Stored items
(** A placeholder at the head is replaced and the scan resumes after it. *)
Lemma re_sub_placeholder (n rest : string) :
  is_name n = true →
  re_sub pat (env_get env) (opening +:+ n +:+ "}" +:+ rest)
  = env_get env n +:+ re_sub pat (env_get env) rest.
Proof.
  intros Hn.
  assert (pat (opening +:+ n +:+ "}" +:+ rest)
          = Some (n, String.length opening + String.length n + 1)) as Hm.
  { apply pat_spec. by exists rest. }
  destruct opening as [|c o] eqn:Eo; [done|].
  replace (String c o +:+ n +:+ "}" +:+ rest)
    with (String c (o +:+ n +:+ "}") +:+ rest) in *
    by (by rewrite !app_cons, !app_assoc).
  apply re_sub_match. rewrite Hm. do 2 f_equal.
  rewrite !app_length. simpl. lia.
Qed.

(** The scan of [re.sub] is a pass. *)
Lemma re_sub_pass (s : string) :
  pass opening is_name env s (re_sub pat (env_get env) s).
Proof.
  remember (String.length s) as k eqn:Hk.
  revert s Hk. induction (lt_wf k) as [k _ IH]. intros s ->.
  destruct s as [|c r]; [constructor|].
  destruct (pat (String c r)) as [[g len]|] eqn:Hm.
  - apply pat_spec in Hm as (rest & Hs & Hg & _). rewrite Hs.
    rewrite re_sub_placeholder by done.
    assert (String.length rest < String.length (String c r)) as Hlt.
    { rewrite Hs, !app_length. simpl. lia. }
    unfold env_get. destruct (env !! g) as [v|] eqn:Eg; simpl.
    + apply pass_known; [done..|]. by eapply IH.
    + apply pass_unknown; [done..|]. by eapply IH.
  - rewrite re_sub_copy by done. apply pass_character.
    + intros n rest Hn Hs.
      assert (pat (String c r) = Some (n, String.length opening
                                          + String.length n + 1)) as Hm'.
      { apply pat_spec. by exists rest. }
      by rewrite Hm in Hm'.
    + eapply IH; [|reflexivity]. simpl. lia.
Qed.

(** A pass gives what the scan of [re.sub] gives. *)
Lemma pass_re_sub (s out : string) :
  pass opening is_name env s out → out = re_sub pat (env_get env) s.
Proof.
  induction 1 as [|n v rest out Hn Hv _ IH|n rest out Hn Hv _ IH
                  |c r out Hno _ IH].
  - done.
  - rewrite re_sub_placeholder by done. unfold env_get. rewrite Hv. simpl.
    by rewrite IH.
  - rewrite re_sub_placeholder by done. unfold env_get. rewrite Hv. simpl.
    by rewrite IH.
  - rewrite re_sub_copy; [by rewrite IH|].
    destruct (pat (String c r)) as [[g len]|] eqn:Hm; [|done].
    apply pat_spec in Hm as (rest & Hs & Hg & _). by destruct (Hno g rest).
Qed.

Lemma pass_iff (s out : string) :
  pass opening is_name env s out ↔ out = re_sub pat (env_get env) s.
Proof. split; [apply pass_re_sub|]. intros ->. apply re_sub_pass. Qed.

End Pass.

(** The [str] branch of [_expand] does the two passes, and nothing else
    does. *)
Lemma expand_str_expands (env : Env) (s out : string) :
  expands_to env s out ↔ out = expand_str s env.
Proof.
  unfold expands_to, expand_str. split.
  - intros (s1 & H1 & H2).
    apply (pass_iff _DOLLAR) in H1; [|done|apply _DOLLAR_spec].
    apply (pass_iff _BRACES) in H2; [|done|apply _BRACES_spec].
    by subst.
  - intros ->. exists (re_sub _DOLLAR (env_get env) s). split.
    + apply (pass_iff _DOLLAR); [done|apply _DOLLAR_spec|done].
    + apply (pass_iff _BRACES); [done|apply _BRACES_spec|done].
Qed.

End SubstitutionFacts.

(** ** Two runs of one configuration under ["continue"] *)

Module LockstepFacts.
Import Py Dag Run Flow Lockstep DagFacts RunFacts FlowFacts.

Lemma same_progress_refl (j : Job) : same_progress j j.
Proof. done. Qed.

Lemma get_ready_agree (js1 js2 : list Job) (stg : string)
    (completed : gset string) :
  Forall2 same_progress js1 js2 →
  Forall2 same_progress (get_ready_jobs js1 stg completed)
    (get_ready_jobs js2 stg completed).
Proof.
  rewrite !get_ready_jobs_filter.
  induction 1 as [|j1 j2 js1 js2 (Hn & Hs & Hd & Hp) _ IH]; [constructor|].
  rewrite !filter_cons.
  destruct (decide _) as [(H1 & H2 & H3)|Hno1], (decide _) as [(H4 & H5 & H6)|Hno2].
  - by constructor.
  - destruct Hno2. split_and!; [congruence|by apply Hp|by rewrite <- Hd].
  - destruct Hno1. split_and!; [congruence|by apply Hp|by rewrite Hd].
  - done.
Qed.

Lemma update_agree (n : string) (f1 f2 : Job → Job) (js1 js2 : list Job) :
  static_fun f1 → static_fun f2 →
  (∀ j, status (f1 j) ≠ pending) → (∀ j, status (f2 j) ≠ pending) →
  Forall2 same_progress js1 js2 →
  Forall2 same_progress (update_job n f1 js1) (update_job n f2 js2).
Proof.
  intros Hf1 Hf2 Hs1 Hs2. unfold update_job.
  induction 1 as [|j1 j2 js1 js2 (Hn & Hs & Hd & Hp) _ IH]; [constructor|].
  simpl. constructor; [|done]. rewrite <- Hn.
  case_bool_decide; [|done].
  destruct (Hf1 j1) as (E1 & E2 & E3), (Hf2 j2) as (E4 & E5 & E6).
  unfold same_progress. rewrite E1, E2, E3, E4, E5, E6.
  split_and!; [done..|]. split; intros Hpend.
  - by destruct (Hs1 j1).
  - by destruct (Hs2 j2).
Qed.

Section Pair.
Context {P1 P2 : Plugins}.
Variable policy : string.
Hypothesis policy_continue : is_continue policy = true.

WHAT THE TASK ASKS:
Return every line of the records in which the word "completed" is found.

SOLUTION FOR THIS PROBLEM:
    (completed : gset string) :
  Forall2 same_progress (get_ready_jobs js1 stg completed)
    (get_ready_jobs js2 stg completed).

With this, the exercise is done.